Das Zusammenschlussvorhaben betrifft mehrere Lesermärkte für Abonnement-Tageszeitungen sowie mehrere Anzeigenmärkte in den Kreisen Pinneberg und Steinburg in Schleswig-Holstein. Die Verlage der medien holding:nord geben in diesen Kreisen bereits die Tageszeitungen Pinneberger Tageblatt (einschl. der Lokalausgaben Quickborner Tageblatt und Schenefelder Tageblatt), Wedel-Schulauer Tageblatt, Barmstedter Zeitung und Norddeutsche Rundschau/Wilstersche Zeitung sowie die Anzeigenblätter Pinneberger tip, Wedel-Schulauer tip, der Mittwoch am Samstag und Hallo Steinburg heraus.

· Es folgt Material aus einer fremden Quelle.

Lemma sym_step_inv lastpc reg pc last r : sym_step pt lastpc reg pc last = Some (Some r) ->
  exists i op b c last', word pc = Some i /\ to_opcode (GET_OPCODE i) = Some op /\
    checkreg pt (GETARG_A i) = true /\ check_args pt pc i op = Some (Some (b, c)) /\
    (testTMode op = true -> pc + 2 < sizecode pt /\ exists j, word (pc + 1) = Some j /\ opcode_is j OP_JMP = true) /\
    check_op pt lastpc reg pc last' op (GETARG_A i) b c = Some (Some r).
Proof.
  unfold sym_step. intros H. apply bind_Some in H as (i & Hi & H).
  destruct (to_opcode _) as [op|] eqn:Hop; [|done]. apply check_Some in H as [Ha H].
  apply bind_Some in H as ([[b c]|] & Hargs & H); [|done].
  set (last' := if _ && _ then pc else last) in H. exists i, op, b, c, last'. do 4 (split; [done|]).
  destruct (testTMode op); [|done]. apply check_Some in H as [Hlt H]. apply bind_Some in H as (j & Hj & H).
  apply check_Some in H as [Hjmp H]. split; [|done]. intros _. split; [lia|]. by exists j.
Qed.

(** Without a register to trace only a long SETLIST moves [pc]. *)
Lemma check_op_next lastpc pc last op a b c pc' last' :
  check_op pt lastpc NO_REG pc last op a b c = Some (Some (pc', last')) ->
  pc' = if bool_decide (op = OP_SETLIST) && (c =? 0) then pc + 1 else pc.
Proof.
  unfold check_op. rewrite Z.eqb_refl. cbn [negb andb].
  destruct op; intros H; inv_check H; simplify_eq; simpl; rewrite ?E; try done.
Qed.

Lemma start_from_le o pc : start_from o pc -> o <= pc.
Proof. induction 1; lia. Qed.

Lemma start_from_front o pc i : word o = Some i -> start_from o pc ->
  pc = o \/ start_from (if long_setlist i then o + 2 else o + 1) pc.
Proof.
  intros Hi. induction 1 as [|pc j Hs IH Hj Hl|pc j Hs IH Hj Hl]; [by left| |]; right.
  - destruct IH as [->|IH]; [|by eapply start_next]. rewrite Hj in Hi. injection Hi as ->. rewrite Hl. constructor.
  - destruct IH as [->|IH]; [|by eapply start_long]. rewrite Hj in Hi. injection Hi as ->. rewrite Hl. constructor.
Qed.

Lemma check_args_SETLIST pc i b c : check_args pt pc i OP_SETLIST = Some (Some (b, c)) -> c = GETARG_C i.
Proof. unfold check_args. change (getOpMode OP_SETLIST) with iABC. cbv beta iota zeta. intros H. inv_check H. congruence. Qed.

Lemma long_setlist_op i op : to_opcode (GET_OPCODE i) = Some op ->
  long_setlist i = bool_decide (op = OP_SETLIST) && (GETARG_C i =? 0).
Proof. intros E. unfold long_setlist, opcode_is. rewrite E. f_equal. apply bool_decide_ext. naive_solver. Qed.

(** A round without a register to trace goes from an instruction to the next. *)
Lemma sym_step_next lastpc pc last pc' last' i :
  sym_step pt lastpc NO_REG pc last = Some (Some (pc', last')) -> word pc = Some i ->
  pc' + 1 = if long_setlist i then pc + 2 else pc + 1.
Proof.
  intros H Hi. destruct (sym_step_inv _ _ _ _ _ H) as (i' & op & b & c & l & Hi' & Hop & _ & Ha & _ & Ho).
  assert (i' = i) as -> by congruence. apply check_op_next in Ho. rewrite (long_setlist_op _ op) by done.
  destruct (decide (op = OP_SETLIST)) as [->|Hne].
  - apply check_args_SETLIST in Ha. subst c. rewrite Ho. rewrite bool_decide_eq_true_2 by done. destruct (GETARG_C i =? 0); simpl; lia.
  - rewrite Ho. rewrite bool_decide_eq_false_2 by done. simpl. lia.
Qed.

(** The loop has run a round at every instruction before [lastpc]. *)
Lemma sym_loop_rounds fuel lastpc pc last r : sym_loop fuel pt lastpc NO_REG pc last = Some (Some r) ->
  forall pc', start_from pc pc' -> pc' < lastpc -> exists l r', sym_step pt lastpc NO_REG pc' l = Some (Some r').
Proof.
  revert pc last. induction fuel as [|fuel IH]; intros pc last H pc' Hs Hlt;
    pose proof (start_from_le _ _ Hs); cbn [sym_loop] in H; destruct (Z.ltb_spec pc lastpc); try lia; [done|].
  apply bind_Some in H as ([[pc1 last1]|] & Hstep & H); [|done].
  destruct (sym_step_inv _ _ _ _ _ Hstep) as (i & _ & _ & _ & _ & Hi & _).
  destruct (start_from_front _ _ i Hi Hs) as [->|Hs']; [by exists last, (pc1, last1)|].
  rewrite <- (sym_step_next _ _ _ _ _ _ Hstep Hi) in Hs'. by apply (IH _ _ H).
Qed.

(** *** Where an instruction leads *)
Hypothesis pre : precheck pt = Some true.
Hypothesis rounds : forall pc, start pc -> pc < sizecode pt ->
  exists l r, sym_step pt (sizecode pt) NO_REG pc l = Some (Some r).

Lemma word_lt pc i : 0 <= pc -> word pc = Some i -> pc < sizecode pt.
Proof. intros ? H%lookup_lt_Some. unfold sizecode. lia. Qed.

(** An instruction that is neither a RETURN nor a long SETLIST has a next one. *)
Lemma fall_through pc i : start pc -> word pc = Some i -> to_opcode (GET_OPCODE i) <> Some OP_RETURN ->
  long_setlist i = false -> start (pc + 1) /\ pc + 1 < sizecode pt.
Proof.
  intros Hs Hi Hr Hl. split; [by eapply start_next|]. pose proof (start_nonneg _ Hs).
  pose proof (word_lt _ _ ltac:(done) Hi). destruct (precheck_return pre) as (_ & j & Hj & Hop).
  assert (pc <> sizecode pt - 1) by (intros ->; congruence). lia.
Qed.

(** A jump that was checked leads to an instruction. *)
Lemma jump_target pc i op b c : check_args pt pc i op = Some (Some (b, c)) -> getOpMode op = iAsBx -> getBMode op = OpArgR ->
  start (pc + 1 + GETARG_sBx i) /\ pc + 1 + GETARG_sBx i < sizecode pt.
Proof.
  unfold check_args. intros H Hm Hb. rewrite Hm, Hb in H. cbv zeta in H. rewrite bool_decide_eq_true_2 in H by done.
  inv_check H.
  - split; [|lia]. set (d := pc + 1 + GETARG_sBx i) in *. rewrite <- (Z2Nat.id d) by lia.
    apply (setlist_run_start x _ x); [done|unfold sizecode in *; lia|done|].
    change 1 with (Z.ones 1) in Hc0. rewrite Z.land_ones in Hc0 by lia. change (2 ^ 1) with 2 in Hc0.
    apply Nat.even_spec. exists (Z.to_nat (Z.of_nat x / 2)). pose proof (Z.div_mod (Z.of_nat x) 2). lia.
  - split; [|lia]. assert (pc + 1 + GETARG_sBx i = 0) as -> by lia. constructor.
Qed.

Lemma check_pseudo_ops pc n m : check_pseudo pt pc n = Some true -> (1 <= m <= n)%nat ->
  exists i op, word (pc + Z.of_nat m) = Some i /\ to_opcode (GET_OPCODE i) = Some op /\ (op = OP_GETUPVAL \/ op = OP_MOVE).
Proof.
  induction n as [|n IH]; intros H Hm; [lia|]. cbn [check_pseudo] in H. apply bind_Some in H as ([|] & H & Hn); [|done].
  destruct (decide (m = S n)) as [->|]; [|apply IH; [done|lia]].
  apply bind_Some in Hn as (i & Hi & Hn). injection Hn as Hn. exists i.
  apply orb_prop in Hn as [Hn|Hn]; apply bool_decide_eq_true in Hn; eexists; (split; [done|]); (split; [done|]); [by left|by right].
Qed.

(** The pseudo-instructions of a closure are instructions of their own. *)
Lemma closure_target pc i n : start pc -> word pc = Some i -> to_opcode (GET_OPCODE i) = Some OP_CLOSURE ->
  check_pseudo pt pc n = Some true -> forall m, (m <= n)%nat -> start (pc + 1 + Z.of_nat m) /\ pc + 1 + Z.of_nat m < sizecode pt.
Proof.
  intros Hs Hi Hop Hp. induction m as [|m IH]; intros Hm.
  - rewrite Z.add_0_r. apply (fall_through pc i); [done|done|congruence|]. by rewrite (long_setlist_op _ OP_CLOSURE).
  - destruct (check_pseudo_ops pc n (S m) Hp) as (j & op & Hj & Hopj & Hor); [lia|].
    replace (pc + Z.of_nat (S m)) with (pc + 1 + Z.of_nat m) in Hj by lia.
    replace (pc + 1 + Z.of_nat (S m)) with (pc + 1 + Z.of_nat m + 1) by lia.
    apply (fall_through _ j); [apply IH; lia|done|destruct Hor; congruence|].
    rewrite (long_setlist_op _ op) by done. destruct Hor as [-> | ->]; done.
Qed.

Definition inside (pc : Z) : Prop := start pc /\ pc < sizecode pt.

Lemma inside_singleton pc : inside pc -> exists l, Some [pc] = Some l /\ Forall inside l.
Proof. intros. exists [pc]. split; [done|by constructor]. Qed.
(* ===== verification/LVm.v ===== *)
(** * The interpreter (src/lua/lvm.c, src/lua/ltm.c)

    One turn of [luaV_execute] over the frame of a Lua function: its registers, its pc
    and a state [W] with everything behind the values. What the interpreter takes from
    the rest of the program (strings, tables, upvalues, [luaD_call]) is the class
    [LuaState]; a call may change the registers, which closures share as open
    upvalues. The operations that change the frame itself (calls, returns, closures,
    variable arguments) [Leave] the turn to ldo.c. Hooks and the collector's steps are
    left out. *)
From stdpp Require Import base list strings option.
From Stdlib Require Import ZArith Lia.
From S2P Require Import Prelude LObject LNum LOpcodes.
#[local] Open Scope Z_scope.

Inductive TMS :=
  TM_INDEX | TM_NEWINDEX | TM_GC | TM_MODE | TM_EQ | TM_ADD | TM_SUB | TM_MUL | TM_DIV | TM_MOD | TM_POW | TM_UNM | TM_LEN
| TM_LT | TM_LE | TM_CONCAT | TM_CALL.

Definition MAXTAGLOOP : nat := 100.
Definition MAX_SIZET : Z := 2 ^ 64 - 3.

Notation registers := (list tvalue).
Lemma precall_ok func nres L w : good L -> k <= nCcalls L -> base L <= func < top L -> -1 <= nres -> func + nres <= stack_last L ->
  runs (luaD_precall call func nres) L w (fun r L' _ => called func nres L r L') (failed (ci L) (callers L) L).
Proof.
  intros Hg Hk Hf Hn Hl. pose proof (g_base _ Hg) as Hb. pose proof (g_frames _ Hg) as (Hfr & _). pose proof (g_top _ Hg) as Ht. unfold luaD_precall.
  apply runs_slot; [unfold stack_last, EXTRA_STACK in *; lia|]. intros v Hv.
  eapply (runs_bind _ _ _ _ (fun _ L1 _ => exists t, stacked L t L1 /\ top L <= t <= stack_last L1 /\ exists a, at_slot func (stack L1) = Some (TGC GFunction a))).
  { destruct (ttisfunction v) eqn:Ev.
    - apply runs_ret. exists (top L). split; [apply stacked_refl|]. split; [lia|]. destruct (function_value _ Ev) as [a ->]. by exists a.
    - eapply runs_mono; [by apply tryfuncTM_ok| |done]. intros [] L' w' (Hs & Hr & Ha). exists (top L + 1). split; [done|]. split; [lia|done]. }
  intros [] L1 w1 (t & Hs & Hr & a & Ha). pose proof (stacked_top _ _ _ Hs) as Et. pose proof (stacked_same _ _ _ Hs) as Hsame. pose proof (stacked_size _ _ _ Hs).
  assert (good L1) as Hg1 by (eapply stacked_good; [exact Hs|done|lia]).
  assert (ci L1 = ci L /\ callers L1 = callers L /\ base L1 = base L /\ nCcalls L1 = nCcalls L /\ baseCcalls L1 = baseCcalls L) as (E1 & E2 & E3 & E4 & E5) by (destruct Hs as (s & -> & _); done).
  apply runs_slot; [unfold stack_last, EXTRA_STACK in *; lia|]. intros v' Hv'. assert (v' = TGC GFunction a) as -> by congruence. apply step_upd.
  set (c := set_ci_pc (savedpc L1) (ci L1)). set (L2 := with_calls c (callers L1) L1). assert (same_frame (ci L) c) as Hc by (rewrite <- E1; exact (same_frame_refl (ci L1))).
  assert (good L2) as Hg2 by (destruct Hg1; by split). assert (same_thread L L2) as Hsame2 by exact Hsame.
  assert (forall e L' (w' : W), failed (ci L2) (callers L2) L2 e L' w' -> failed (ci L) (callers L) L e L' w') as HE.
  { intros e L' w' [He Hu]. split; [done|]. eapply unwound_from; [exact Hsame2|]. cbn in Hu. rewrite E2 in Hu. destruct Hu as [(extra & c' & Ec & Hc') ? ? ? ?]. split; try done.
    exists extra, c'. split; [done|]. by eapply same_frame_trans. }
  destruct (closure_total w1 a) as [o Ho]. unfold runs, mbind at 1. rewrite Ho. cbn [mbind option_bind].
  assert (stack_last L <= stack_last L2) as Hz by (change (stack_last L2) with (stack_last L1); unfold stack_last; lia).
  destruct o as [p|].
  - change (runs (do^ enter_lua call p func nres in mret PCRLUA) L2 w1 (fun r L' _ => called func nres L r L') (failed (ci L) (callers L) L)).
    eapply runs_bind; [eapply runs_mono; [apply (enter_lua_ok p func nres L2 w1 Hg2); [cbn; lia|by eapply closure_proto|cbn; lia]|cbn; intros x L' w' Hq; exact Hq|exact HE]|].
    intros [] L' w' Hq. apply runs_ret. exists c, L2. split; [exact Hc|]. split; [done|]. split; [exact E2|]. split; [exact Hsame2|]. split; [exact E4|exact Hq].
  - change (runs (call_c call func nres) L2 w1 (fun r L' _ => called func nres L r L') (failed (ci L) (callers L) L)).
    eapply runs_mono; [apply (call_c_ok func nres a L2 w1 Hg2); [cbn; lia|exact Ha|cbn; lia|done|lia]| |exact HE].
    intros [] L' w' Hq; [done| |cbn in *; lia]. destruct Hq as [[Hb1 Hb2 Hb3 Hb4 Hb5] Hres]. split; [|exact Hres]. cbn in Hb1, Hb2, Hb5.
    split; [congruence|by eapply same_frame_trans|done|by eapply same_thread_trans|congruence].
Qed.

Das Verbreitungsgebiet der Elmshorner Nachrichten - dabei handelt es sich im Wesentlichen um die Stadt Elmshorn und das Umland - wird derzeit von der Axel Springer AG beherrscht, die dort die beiden Tageszeitungen Elmshorner Nachrichten und Pinneberger Zeitung herausgibt. Mit dem Erwerb der Elmshorner Nachrichten geht die damit verbundene Marktstellung der Axel Springer AG auf die medien holding:nord über. Damit kommt es zu einer Abschwächung der bislang marktbeherrschenden Stellung der Axel Springer AG in dieser Region. Durch den Gesellschafterwechsel bei den Elmshorner Nachrichten werden die Erst- und die Zweitzeitung in diesem Gebiet künftig von verschiedenen jeweils finanzkräftigen Verlagen herausgegeben und sind nicht mehr in einer Hand. Es ist nach Ansicht des Bundeskartellamtes davon auszugehen, dass diese strukturellen Verbesserungen unmittelbar zu einer Belebung des Wettbewerbs führen werden.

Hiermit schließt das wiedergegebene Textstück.